Exercise input below:
(* ===== verification/SocketGateway.v ===== *)
(** * The socket gateway

    [src/control_plane/websocket.rs]: the control plane's registry of open
    WebSockets, the events it hands to actors, and the effects actors ask for;
    [src/control_plane/event_sink.rs], the events it reports.  A connection's
    task is a program over the gateway's state; what other tasks do at its
    [await]s is part of the script it runs. *)
From S2P Require Import Prelude Json Identity SocketProtocol Tokens.
Local Open Scope string_scope.

Definition MAX_CONNECTIONS_PER_ACTOR : nat := 128.
Definition MAX_SOCKET_EFFECTS_REQUEST_BYTES : Z := 32 * 1024 * 1024.

Section Data.
Context `{J : Json}.

Inductive OutboundMessage :=
| OutMessage (message : ActorSocketMessage)
| OutClose (code : Z) (reason : string).

(** [outbound] names the channel of the connection's task. *)
Record RegisteredSocket := {
  connection : ActorSocketConnection;
  outbound : nat;
  open : bool;
  trigger_id : option string;
}.

End Data.
Abbreviation SocketRegistry := (gmap ActorKey (gmap string RegisteredSocket)) (only parsing).

Section Gateway.
Context `{J : Json} `{B : Base64}.

Record SocketMessageEvent := {
  event_id : string;
  event_namespace_id : string;
  event_actor_type : string;
  event_actor_id : string;
  event_trigger_id : option string;
  event_connection_id : string;
  event_message : ActorSocketMessage;
}.

Definition SocketMessageEvent_new (event_id : string) (actor : ActorKey)
    (trigger_id : option string) (connection_id : string) (message : ActorSocketMessage)
    : SocketMessageEvent :=
  {| event_id := event_id; event_namespace_id := namespace_id actor;
     event_actor_type := actor_type actor; event_actor_id := actor_id actor;
     event_trigger_id := trigger_id; event_connection_id := connection_id;
     event_message := message |}.

(** The registry, the queues of the channels whose receiver lives, the channels
    and identifiers handed out so far, the events actors were given and whether
    they handled them, in the order of their answers, and the events spawned
    towards the sink. *)
Record GatewayState := {
  entries : SocketRegistry;
  channels : gmap nat (list OutboundMessage);
  next_channel : nat;
  next_uuid : nat;
  dispatched : list (ActorKey * (ActorSocketEvent * bool));
  delivered : list SocketMessageEvent;
}.

Definition with_entries (f : SocketRegistry -> SocketRegistry) (g : GatewayState) : GatewayState :=
  {| entries := f (entries g); channels := channels g; next_channel := next_channel g;
     next_uuid := next_uuid g; dispatched := dispatched g; delivered := delivered g |}.
Definition with_channels (f : gmap nat (list OutboundMessage) -> gmap nat (list OutboundMessage))
    (g : GatewayState) : GatewayState :=
  {| entries := entries g; channels := f (channels g); next_channel := next_channel g;
     next_uuid := next_uuid g; dispatched := dispatched g; delivered := delivered g |}.
Definition log_dispatch (actor : ActorKey) (event : ActorSocketEvent) (handled : bool)
    (g : GatewayState) : GatewayState :=
  {| entries := entries g; channels := channels g; next_channel := next_channel g;
     next_uuid := next_uuid g;
     dispatched := (dispatched g ++ [(actor, (event, handled))])%list;
     delivered := delivered g |}.
Definition log_delivery (event : SocketMessageEvent) (g : GatewayState) : GatewayState :=
  {| entries := entries g; channels := channels g; next_channel := next_channel g;
     next_uuid := next_uuid g; dispatched := dispatched g;
     delivered := (delivered g ++ [event])%list |}.

Definition skip_uuid (g : GatewayState) : GatewayState :=
  {| entries := entries g; channels := channels g; next_channel := next_channel g;
     next_uuid := S (next_uuid g); dispatched := dispatched g; delivered := delivered g |}.

(** ** The registry *)

(** [mpsc::UnboundedSender::send]: lost when the receiver is gone. *)
Definition send_on (channel : nat) (message : OutboundMessage) (g : GatewayState) : GatewayState :=
  with_channels (alter (fun queue => queue ++ [message])%list channel) g.

(** [mpsc::unbounded_channel()] *)
Definition unbounded_channel (g : GatewayState) : GatewayState * nat :=
  ({| entries := entries g; channels := <[ next_channel g := [] ]> (channels g);
      next_channel := S (next_channel g); next_uuid := next_uuid g;
      dispatched := dispatched g; delivered := delivered g |}, next_channel g).

Definition connections_of (actor : ActorKey) (entries : SocketRegistry)
    : gmap string RegisteredSocket :=
  match entries !! actor with Some connections => connections | None => ∅ end.

Definition insert (actor : ActorKey) (connection : ActorSocketConnection) (outbound : nat)
    (trigger_id : option string) (entries : SocketRegistry) : SocketRegistry * bool :=
  let connections := connections_of actor entries in
  if decide (MAX_CONNECTIONS_PER_ACTOR <= size connections)
  then (<[ actor := connections ]> entries, false)
  else
    (<[ actor := <[ SocketProtocol.id connection :=
         {| connection := connection; outbound := outbound; open := false;
            trigger_id := trigger_id |} ]> connections ]> entries, true).

Definition remove (actor : ActorKey) (connection_id : string) (entries : SocketRegistry)
    : SocketRegistry * option ActorSocketConnection :=
  match entries !! actor with
  | None => (entries, None)
  | Some connections =>
      let removed := connection <$> connections !! connection_id in
      let connections := delete connection_id connections in
      (if decide (connections = ∅) then delete actor entries
       else <[ actor := connections ]> entries, removed)
  end.

(** [SocketRegistry::connections]: the open ones, in the map's order. *)
Definition connections (actor : ActorKey) (entries : SocketRegistry) : list ActorSocketConnection :=
  connection <$> filter (fun e => open e = true)
    (snd <$> map_to_list (connections_of actor entries)).

Definition lookup_socket (actor : ActorKey) (connection_id : string) (entries : SocketRegistry)
    : option RegisteredSocket :=
  entries !! actor ≫= fun connections => connections !! connection_id.

Definition update_socket (actor : ActorKey) (connection_id : string)
    (f : RegisteredSocket -> RegisteredSocket) (entries : SocketRegistry) : SocketRegistry :=
  alter (alter f connection_id) actor entries.

Definition trigger_id_of (actor : ActorKey) (connection_id : option string)
    (entries : SocketRegistry) : option string :=
  connection_id ← connection_id;
  e ← lookup_socket actor connection_id entries;
  trigger_id e.

Definition sender (actor : ActorKey) (connection_id : string) (entries : SocketRegistry)
    : option nat :=
  outbound <$> lookup_socket actor connection_id entries.

Definition set_open (e : RegisteredSocket) : RegisteredSocket :=
  {| connection := connection e; outbound := outbound e; open := true; trigger_id := trigger_id e |}.
Definition set_connection (f : ActorSocketConnection -> ActorSocketConnection)
    (e : RegisteredSocket) : RegisteredSocket :=
  {| connection := f (connection e); outbound := outbound e; open := open e;
     trigger_id := trigger_id e |}.

Definition activate (actor : ActorKey) (connection_id : string) : SocketRegistry -> SocketRegistry :=
  update_socket actor connection_id set_open.

(** ** Effects *)

Definition is_recipient (except_connection_ids tags : list string) (e : RegisteredSocket) : bool :=
  open e
  && negb (bool_decide (SocketProtocol.id (connection e) ∈ except_connection_ids))
  && forallb (fun tag => bool_decide (tag ∈ SocketProtocol.tags (connection e))) tags.

Definition recipients (actor : ActorKey) (except_connection_ids tags : list string)
    (entries : SocketRegistry) : list nat :=
  outbound <$> filter (fun e => is_recipient except_connection_ids tags e = true)
    (snd <$> map_to_list (connections_of actor entries)).

Definition apply_one (actor : ActorKey) (effect : ActorSocketEffect) (g : GatewayState)
    : GatewayState :=
  match effect with
  | Broadcast message except_connection_ids tags =>
      foldl (fun g channel => send_on channel (OutMessage message) g) g
        (recipients actor except_connection_ids tags (entries g))
  | SetMetadata connection_id metadata =>
      with_entries (update_socket actor connection_id (set_connection (fun c =>
        {| SocketProtocol.id := SocketProtocol.id c; SocketProtocol.metadata := metadata;
           SocketProtocol.tags := SocketProtocol.tags c |}))) g
  | SetTags connection_id tags =>
      with_entries (update_socket actor connection_id (set_connection (fun c =>
        {| SocketProtocol.id := SocketProtocol.id c;
           SocketProtocol.metadata := SocketProtocol.metadata c;
           SocketProtocol.tags := tags |}))) g
  | Send connection_id message =>
      match sender actor connection_id (entries g) with
      | Some channel => send_on channel (OutMessage message) g
      | None => g
      end
  | Close connection_id code reason | Reject connection_id code reason =>
      match sender actor connection_id (entries g) with
      | Some channel => send_on channel (OutClose code reason) g
      | None => g
      end
  end.

Definition apply (actor : ActorKey) (effects : list ActorSocketEffect) (g : GatewayState)
    : GatewayState :=
  foldl (fun g effect => apply_one actor effect g) g effects.

(** ** Events *)

Definition prepare_event (actor : ActorKey) (event : ActorSocketEvent) (entries : SocketRegistry)
    : SocketRegistry * (ActorSocketEvent * list ActorSocketConnection) :=
  match event with
  | Connect connection => (entries, (event, connections actor entries ++ [connection])%list)
  | Message _ _ => (entries, (event, connections actor entries))
  | Disconnect connection code reason was_clean =>
      let '(entries, removed) := remove actor (SocketProtocol.id connection) entries in
      let connection := match removed with Some c => c | None => connection end in
      (entries, (Disconnect connection code reason was_clean, connections actor entries))
  end.

Section Tasks.
(** [dispatch_socket_event]: [ControlPlane.dispatch_socket_event] together with
    what other tasks do while it runs; [uuid]: the [n]-th [Uuid::new_v4()];
    [socket_events]: whether an event sink is configured; [base64_encode]:
    [STANDARD.encode]; [parse_initialization]: [serde_json::from_str] at
    [SocketInitialization]. *)
Context (dispatch_socket_event :
           ActorPrincipal -> ActorSocketInvocation -> M GatewayState Error (list ActorSocketEffect)).
Context (uuid : nat -> string) (socket_events : bool).
Context (base64_encode : bytes -> string).
Context (parse_initialization : string -> anyhow Value).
End of Exercise input.
Task description: Repeat the entries above verbatim, but only from the line that has "Definition trigger_id_of (actor" down to the line that has "open := open e;", inclusive.

Exercise solution:
Definition trigger_id_of (actor : ActorKey) (connection_id : option string)
    (entries : SocketRegistry) : option string :=
  connection_id ← connection_id;
  e ← lookup_socket actor connection_id entries;
  trigger_id e.

Definition sender (actor : ActorKey) (connection_id : string) (entries : SocketRegistry)
    : option nat :=
  outbound <$> lookup_socket actor connection_id entries.

Definition set_open (e : RegisteredSocket) : RegisteredSocket :=
  {| connection := connection e; outbound := outbound e; open := true; trigger_id := trigger_id e |}.
Definition set_connection (f : ActorSocketConnection -> ActorSocketConnection)
    (e : RegisteredSocket) : RegisteredSocket :=
  {| connection := f (connection e); outbound := outbound e; open := open e;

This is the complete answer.